Glyphosate and Pregnancy: A Dangerous Combination


A study conducted by Indiana University has found that glyphosate and pregnancy don’t mix. 99% of pregnant women in their sample group had traces of glyphosate in their urine. According to Cambridge University, glyphosate is the most consumed pesticide worldwide, and this pesticide may be causing premature births. 

Several studies regarding glyphosate’s prenatal effects have arrived at a common conclusion. Aside from an increased risk of cancer, exposure to glyphosate during pregnancy increases the risk of pre-term birth.

Approximately 1 million babies die every year from pre-term labor complications. Survivors of pre-term complications tend to face a lifetime of medical disabilities. 

Glyphosate is most popularly found in Roundup, one of the world’s most commonly used herbicides. 

The 2022 Glyphosate and Pregnancy Study

A study, called “Glyphosate exposure in early pregnancy and reduced fetal growth,” was conducted by Indiana University. It found that the traces of glyphosate in urine have risen from 93% to 99% since their last small-scale study in 2018.

Over several years, first trimester urine samples were randomly taken from pregnant women who were at high risk for glyphosate exposure. The study measured the increase in admissions to neonatal intensive care units and a change in adjusted birth weight. 

The study found that 186 of 187 women showed urine levels of glyphosate above the detection limit. It was also found that the birth weight percentile of newborns was negatively related to glyphosate. Women who lived in more rural areas of Indiana, where pesticides are most commonly used, had babies in lower birth weight percentiles. 
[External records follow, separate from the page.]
(** C1. The resource ["wf-1"] has no remote id; [Create] answers ["R1"]
    and the [Get] that follows fails.  The pass ends with the error of
    [Get] right after the [Create]: the id is patched nowhere, the stored
    resource still has an empty remote id although the execution ["R1"]
    exists, and the next pass creates a second execution, ["R2"]. *)
Theorem Reconcile_created_id_lost_when_get_fails :
  let world := failing_Get unavailable (world1 wf1) in
  let first := Reconcile req1 world in
  let second := Reconcile req1 (world_after first) in
  trace first
    = [CallGetWorkflow key1 (Ok wf1);
       CallPatch (AddFinalizer wf1 WorkflowFinalizer) wf1 None;
       CallGetHardware (ObjectKey_of_name "hw-1")
         (Ok {| Hardware_Spec_ID := "H1" |});
       CallGetTemplate (ObjectKey_of_name "tpl-1")
         (Ok {| Template_TinkID := "T1" |});
       CallTinkCreate "T1" "H1" (Ok "R1");
       CallTinkGet "R1" (Err unavailable)]
  ∧ outcome first
    = (Result_zero, Some (Errorf "failed to get workflow" unavailable))
  ∧ TinkID <$> workflows (world_after first) !! "wf-1" = Some ""
  ∧ ex_state <$> executions (world_after first) !! "R1"
    = Some State_STATE_PENDING
  ∧ trace second
    = [CallGetWorkflow key1 (Ok (AddFinalizer wf1 WorkflowFinalizer));
       CallGetHardware (ObjectKey_of_name "hw-1")
         (Ok {| Hardware_Spec_ID := "H1" |});
       CallGetTemplate (ObjectKey_of_name "tpl-1")
         (Ok {| Template_TinkID := "T1" |});
       CallTinkCreate "T1" "H1" (Ok "R2");
       CallTinkGet "R2" (Err unavailable)].
Proof. repeat split; vm_compute; reflexivity. Qed.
The study’s lead author, Paul Winchester, a neonatologist, noted, “Pesticide exposure in pregnancy, especially in early pregnancy, can imprint DNA and alter gene expression. But little is known about how these chemicals can impact fetal development in humans.”

Winchester also commented on how many studies done previously have identified negative effects caused by exposure to glyphosate. However, as many of the studies indicate, little is known of its overall effect on humans. 

The study done by Winchester was small scale with less than 200 participants. Other small-scale studies have drawn similar conclusions regarding glyphosate, It is clear that more expansive research should be conducted to solidify the connection between pre-term birth and the worlds most common herbicide. 

“The continuous lack of richer and more diverse evidence on the potential health effects of pesticides is problematic,” says Manolis Kogevinas from Environmental Health Perspectives. The reasoning for lack of research is the complicated regulatory and legal situation glyphosate is in.

Roundup, Monsanto, and Cancer

Glyphosate, as mentioned above, is sold as Roundup herbicide. It is produced by Monsanto, which made some of its first profits by producing Agent Orange, responsible for killing countless thousands of people during the Vietnam War. 

Monsanto was purchased in 2018 by pharmaceutical magnate Bayer. The Roundup catalogue forms in and around half of Monsanto’s revenue. 

The U.S. Environmental Protection Agency changed the status of glyphosate to probably not cancerous in 2016, when the incoming presidential administration appointed corporation-friendly leadership to head the EPA. The overwhelming case precedence, though, begs to differ on that status.  

An appeals court opined in 2022 that the 2016 process of classifying glyphosate as safe had been less than thorough. It noted chummy emails between Monsanto executives and EPA decision makers. The court recommended that the EPA review the classification approval and provide a more thorough examination of scientific facts.

The University of Washington does believe glyphosate to be carcinogenic and to seriously increase the likelihood of non-Hodgkins lymphoma. In 2007, a California man was diagnosed with this particular cancer. He laid the blame on Monsanto, claiming that over decades while spraying his five-acre plot, he never once saw or received a warning about Roundup. 

Since the International Agency for Research on Cancer in 2015 deemed glyphosate carcinogenic, thousands upon thousands of plaintiffs have filed lawsuits against Monsanto. All claim that Roundup was the cause for their cancer. There are now tens of thousands of outstanding lawsuits against Bayer-Monsanto filed by plaintiffs who believe their cancer was caused by Roundup.